Insights Engine data shows that more than 50% of waste at the farm level comes from edible food that’s not harvested; 70% of food waste for restaurants and other foodservice businesses comes from customers not finishing the food they’ve been served or taken; and the residential sector is still the largest source of food waste overall and has an even bigger greenhouse gas (GHG) footprint given the added energy required to get food from farm to home. “Food waste is a solvable problem, and we’re excited to say that we’re seeing progress,” says Dana Gunders, ReFED’s Executive Director. “But we need a massive acceleration in order to achieve meaningful change. The good news is that a range of impactful solutions already exists, and we’ve analyzed dozens of them — from the simplest to the most complex. With these new tools, we’re taking the movement from a paper road atlas to Google maps, allowing us to see where we are and the next moves to get us to where we want to be.”

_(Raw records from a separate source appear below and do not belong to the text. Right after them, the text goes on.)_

(** * iothub: naming and TLS configuration helpers for Azure IoT Hub over MQTT

    A shallow embedding of package [iothub] (the file that declares Device,
    and [broker.go]) with the properties of its derived identifiers, of the
    certificate identity extractor [DeviceIDFromCert] and of the client
    constructor [NewClient].

    Conventions of the embedding.
    - A Go [string] is a [string] (a sequence of bytes), a [[]byte] is a
      [list byte], a Go [int] is a [Z].
    - A method with a pointer receiver [*T] is a computation in the state
      monad over [T]: it is given the pointed-to value and returns its
      result together with the value the pointer refers to afterwards.
    - A Go result pair [(v, err)] is a pair whose error component is an
      [option error], [None] standing for [nil].
    - The libraries the package calls (os, io/ioutil, encoding/pem,
      crypto/x509, crypto/tls, paho.mqtt.golang) are the fields of the
      class [Platform]; the package is verified against every platform. *)

From Stdlib Require Import Strings.String Strings.Ascii Strings.Byte List Bool ZArith DecimalString.
From Stdlib Require Import Lia.
From ExtLib Require Import Structures.Monad Structures.MonadState.
From ExtLib Require Import Data.Monads.StateMonad.
Import ListNotations.
Import MonadNotation.
Local Open Scope monad_scope.
Local Open Scope string_scope.

Set Implicit Arguments.

(** ** Go values the package handles *)

Definition bytes := list byte.

#[local] Set Warnings "-register-all".

(** The built-in interface [error].  The package creates errors with
    [fmt.Errorf] only: [errorString] is what it returns for a format without
    the verb [%w], [wrapError] for a format with one [%w], [wrapErrors] for
    several.  An error made elsewhere (by a library or by an option function
    of the caller) is a [foreignError]; the package observes two things of
    such a value, the text of its [Error] method and whether [os.IsNotExist]
    holds of it, and the model keeps exactly those. *)
Inductive error : Type :=
| foreignError (msg : string) (notExist : bool)
| errorString (s : string)
| wrapError (msg : string) (err : error)
| wrapErrors (msg : string) (errs : list error).

#[local] Set Warnings "register-all".

Definition Error (e : error) : string :=
  match e with
  | foreignError msg _ => msg
  | errorString s => s
  | wrapError msg _ => msg
  | wrapErrors msg _ => msg
  end.

(** [os.IsNotExist] looks at the error itself (and inside the os package's own
    wrappers, which the model folds into [foreignError]); it does not unwrap
    errors built by [fmt.Errorf]. *)
Definition os_IsNotExist (err : error) : bool :=
  match err with
  | foreignError _ notExist => notExist
  | _ => false
  end.

(** ** Package fmt, restricted to the verbs the package uses *)

Module fmt.

(** An operand of a formatting call. *)
Inductive operand : Type :=
| Str (s : string)
| Int (n : Z)
| Err (e : error).

(** Decimal rendering of an [int], as [%d] and [%v] print it. *)
Definition itoa (n : Z) : string := NilZero.string_of_int (Z.to_int n).

Definition typeName (a : operand) : string :=
  match a with
  | Str _ => "string"
  | Int _ => "int"
  | Err _ => "error"
  end.

Definition plain (a : operand) : string :=
  match a with
  | Str s => s
  | Int n => itoa n
  | Err e => Error e
  end.

(** [%!verb(type=value)]: wrong operand type or unknown verb.  For an error
    operand Go prints the dynamic type of the value here, which the model
    does not have; no format of the package reaches that case. *)
Definition badVerb (verb : ascii) (a : operand) : string :=
  "%!" ++ String verb ("(" ++ typeName a ++ "=" ++ plain a ++ ")").

Definition missing (verb : ascii) : string :=
  "%!" ++ String verb "(MISSING)".

Fixpoint extraList (a : list operand) : string :=
  match a with
  | [] => ""
  | [x] => typeName x ++ "=" ++ plain x
  | x :: rest => typeName x ++ "=" ++ plain x ++ ", " ++ extraList rest
  end.
(** * musepsf: a shallow embedding of [image.py] and [musepsf.py]

    The development follows the two source files of the package:
    [Image] (resampling, catalogue curation, star-table construction,
    empirical PSF build) and [MUSEImage] (flux calibration and the
    cross-convolution fit).  External collaborators (astropy, reproject,
    MPDAF, photutils, scipy) and the helpers of [utils.py] are gathered in
    one record of functions, [Collab]; the methods of the two classes are
    written in a state-and-exception monad whose state survives a raised
    exception, as the attributes of a Python object do. *)

From Stdlib Require Import ZArith QArith Qabs Qround String Ascii List Bool Lia Lqa.
Import ListNotations.
Open Scope Z_scope.

Set Implicit Arguments.

(** ** Pixel values

    A pixel is a NumPy float.  Finite values are kept as exact rationals
    (rounding is abstracted away, and zero carries no sign); the three
    special values of IEEE 754 are kept apart, with their arithmetic. *)

Module Num.

Inductive float : Type :=
| Fin (q : Q)
| PInf
| NInf
| NaN.

Definition zero : float := Fin 0.
Definition one : float := Fin 1.

Definition isnan (x : float) : bool :=
  match x with NaN => true | _ => false end.

Definition isfinite (x : float) : bool :=
  match x with Fin _ => true | _ => false end.

Definition Qltb (a b : Q) : bool := negb (Qle_bool b a).

(** Sign of a rational as a comparison with zero. *)
Definition Qsgn (q : Q) : comparison := Qcompare q 0.

Definition neg (x : float) : float :=
  match x with
  | Fin q => Fin (- q)
  | PInf => NInf
  | NInf => PInf
  | NaN => NaN
  end.

Definition add (x y : float) : float :=
  match x, y with
  | NaN, _ | _, NaN => NaN
  | Fin a, Fin b => Fin (a + b)
  | PInf, NInf | NInf, PInf => NaN
  | PInf, _ | _, PInf => PInf
  | NInf, _ | _, NInf => NInf
  end.

Definition sub (x y : float) : float := add x (neg y).

(** An infinity scaled by a value of the given sign. *)
Definition scale_inf (pos : bool) (s : comparison) : float :=
  match s with
  | Eq => NaN
  | Gt => if pos then PInf else NInf
  | Lt => if pos then NInf else PInf
  end.

Definition mul (x y : float) : float :=
  match x, y with
  | NaN, _ | _, NaN => NaN
  | Fin a, Fin b => Fin (a * b)
  | Fin a, PInf | PInf, Fin a => scale_inf true (Qsgn a)
  | Fin a, NInf | NInf, Fin a => scale_inf false (Qsgn a)
  | PInf, PInf | NInf, NInf => PInf
  | PInf, NInf | NInf, PInf => NaN
  end.

(** NumPy division: dividing by zero does not raise, it yields an
    infinity, or NaN for 0/0. *)
Definition div (x y : float) : float :=
  match x, y with
  | NaN, _ | _, NaN => NaN
  | Fin a, Fin b =>
      match Qsgn b with
      | Eq => scale_inf true (Qsgn a)
      | _ => Fin (a / b)
      end
  | Fin _, (PInf | NInf) => Fin 0
  | PInf, Fin b =>
      match Qsgn b with Lt => NInf | _ => PInf end
  | NInf, Fin b =>
      match Qsgn b with Lt => PInf | _ => NInf end
  | (PInf | NInf), (PInf | NInf) => NaN
  end.

Definition abs (x : float) : float :=
  match x with
  | Fin q => Fin (Qabs q)
  | PInf | NInf => PInf
  | NaN => NaN
  end.

(** Comparisons; every comparison with NaN is false, except [!=]. *)
Definition ltb (x y : float) : bool :=
  match x, y with
  | NaN, _ | _, NaN => false
  | Fin a, Fin b => Qltb a b
  | NInf, NInf => false
  | NInf, _ => true
  | _, NInf => false
  | PInf, _ => false
  | _, PInf => true
  end.

Definition leb (x y : float) : bool :=
  match x, y with
  | NaN, _ | _, NaN => false
  | Fin a, Fin b => Qle_bool a b
  | NInf, _ => true
  | _, NInf => false
  | _, PInf => true
  | PInf, _ => false
  end.

Definition eqb (x y : float) : bool :=
  match x, y with
  | Fin a, Fin b => Qeq_bool a b
  | PInf, PInf | NInf, NInf => true
  | _, _ => false
  end.

Definition neb (x y : float) : bool := negb (eqb x y).

(** [np.sum] of a flat sequence. *)
Definition sum (l : list float) : float := fold_left add l zero.

(** [np.around(x, 3)]: scale by 1000, round half to even, scale back.
    The rounding is that of the exact value; the code rounds the double
    product, which next to a tie can fall on the other side.  No property
    below depends on which way a scale is rounded. *)
Definition rint (q : Q) : Z :=
  let f := Qfloor q in
  let r := (q - inject_Z f)%Q in
  match Qcompare r (1 # 2) with
  | Lt => f
  | Gt => f + 1
  | Eq => if Z.even f then f else f + 1
  end.

Definition around (x : float) (decimals : Z) : float :=
  match x with
  | Fin q =>
      let s := inject_Z (10 ^ decimals) in
      Fin (inject_Z (rint (q * s)) / s)
  | _ => x
  end.

(** [int(x)] of a finite value truncates towards zero. *)
Definition trunc (q : Q) : Z := Z.quot (Qnum q) (Z.pos (Qden q)).

(** [x // y] of NumPy floats: a zero divisor gives an infinity or NaN, an
    infinite divisor gives 0 or -1. *)
Definition floordiv (x y : float) : float :=
  match x, y with
  | Fin a, Fin b =>
      match Qsgn b with
      | Eq => scale_inf true (Qsgn a)
      | _ => Fin (inject_Z (Qfloor (a / b)))
      end
  | Fin a, PInf => match Qsgn a with Lt => Fin (-1) | _ => Fin 0 end
  | Fin a, NInf => match Qsgn a with Gt => Fin (-1) | _ => Fin 0 end
  | _, _ => NaN
  end.

End Num.

(** ** Arrays

    A 2-D NumPy array is a list of rows.  [self.data] is either a plain
    [ndarray] (what [fits.open] gives) or a [numpy.ma.MaskedArray] (what
    MPDAF gives): [mask = None] is the plain array, which has no [mask]
    attribute. *)

Definition grid (A : Type) : Type := list (list A).

Record ndarray : Type := mkArray {
  values : grid Num.float;
  mask : option (grid bool)
}.

Definition plain (v : grid Num.float) : ndarray := mkArray v None.

Definition gmap2 {A B : Type} (f : A -> B) (g : grid A) : grid B :=
  map (map f) g.

(** Element-wise operation with a scalar; the mask, if any, is kept. *)
Definition amap (f : Num.float -> Num.float) (a : ndarray) : ndarray :=
  mkArray (gmap2 f (values a)) (mask a).

(** [a.shape] of a 2-D array: rows, then columns of the first row. *)
Definition gshape {A : Type} (g : grid A) : Z * Z :=
  (Z.of_nat (List.length g),
   match g with [] => 0 | r :: _ => Z.of_nat (List.length r) end).

Definition shape (a : ndarray) : Z * Z := gshape (values a).

Definition row_lengths {A : Type} (g : grid A) : list nat := map (@List.length A) g.

Definition same_shape {A B : Type} (g : grid A) (h : grid B) : bool :=
  if list_eq_dec Nat.eq_dec (row_lengths g) (row_lengths h) then true else false.

Fixpoint zip_with {A B C : Type} (f : A -> B -> C) (l : list A) (m : list B)
  : list C :=
  match l, m with
  | x :: l', y :: m' => f x y :: zip_with f l' m'
  | _, _ => []
  end.

(** Element-wise operation on two grids of one shape ([None] where NumPy
    raises for operands that cannot be combined; broadcasting of unequal
    shapes is not modelled). *)
Definition gzip {A B C : Type} (f : A -> B -> C) (g : grid A) (h : grid B)
  : option (grid C) :=
  if same_shape g h then Some (zip_with (zip_with f) g h) else None.

(** [a[m]] with a boolean array [m] of the shape of [a]: the selected
    elements in row-major order. *)
Fixpoint select {A : Type} (l : list A) (m : list bool) : list A :=
  match l, m with
  | x :: l', b :: m' => if b then x :: select l' m' else select l' m'
  | _, _ => []
  end.

Definition bool_index {A : Type} (l : list A) (m : list bool) : option (list A) :=
  if Nat.eqb (List.length l) (List.length m) then Some (select l m) else None.

Definition gselect {A : Type} (g : grid A) (m : grid bool) : option (list A) :=
  if same_shape g m then Some (select (concat g) (concat m)) else None.

(** [m.sum()] of a boolean array. *)
Definition count_true (m : grid bool) : Z :=
  Z.of_nat (List.length (filter (fun b => b) (concat m))).

(** The values of a masked array that are not flagged, in row-major order
    (all of them for a plain array). *)
Definition unmasked (a : ndarray) : list Num.float :=
  match mask a with
  | None => concat (values a)
  | Some m => select (concat (values a)) (map negb (concat m))
  end.

(** The result of a reduction such as [.all()], which on a masked array
    whose elements are all flagged is the constant [numpy.ma.masked]. *)
Inductive reduced (A : Type) : Type :=
| Value (a : A)
| MaskedConstant.
Arguments MaskedConstant {A}.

ReFED estimates that an annual investment of $14 billion over the next 10 years to implement prevention, rescue, and recycling solutions can reduce food waste by 45 million tons annually. That investment would result in $73 billion in annual net economic benefit for the country, avoid 75 million metric tons of GHG emissions annually, save 4 trillion gallons of water, rescue the equivalent of 4 billion meals annually for the 50 million Americans who are food insecure, create 51,000 jobs over 10 years — and achieve the 2030 reduction goal.

Tools in the Insights Engine include a Solutions Database that provides a comprehensive analysis of 40+ food waste reduction solutions based on impact goals, along with detailed fact sheets on each; a Solution Provider Directory with a vetted list of 700+ nonprofit and for profit organizations ready to help implement food waste reduction initiatives; an Impact Calculator to quantify the impact of wasted food on the climate, natural resources, lost meals, and the economy; and a Food Waste Policy Tracker to stay on top of current and upcoming food waste-related policies at the federal, state and local levels. Complementing the Insights Engine, ReFED released its Roadmap to 2030, a framework to help implement the solutions in the Insights Engine. Roadmap to 2030 evaluates the entire food supply chain and outlines seven key action areas with recommended priorities for each that show where the food system must focus its food waste reduction efforts.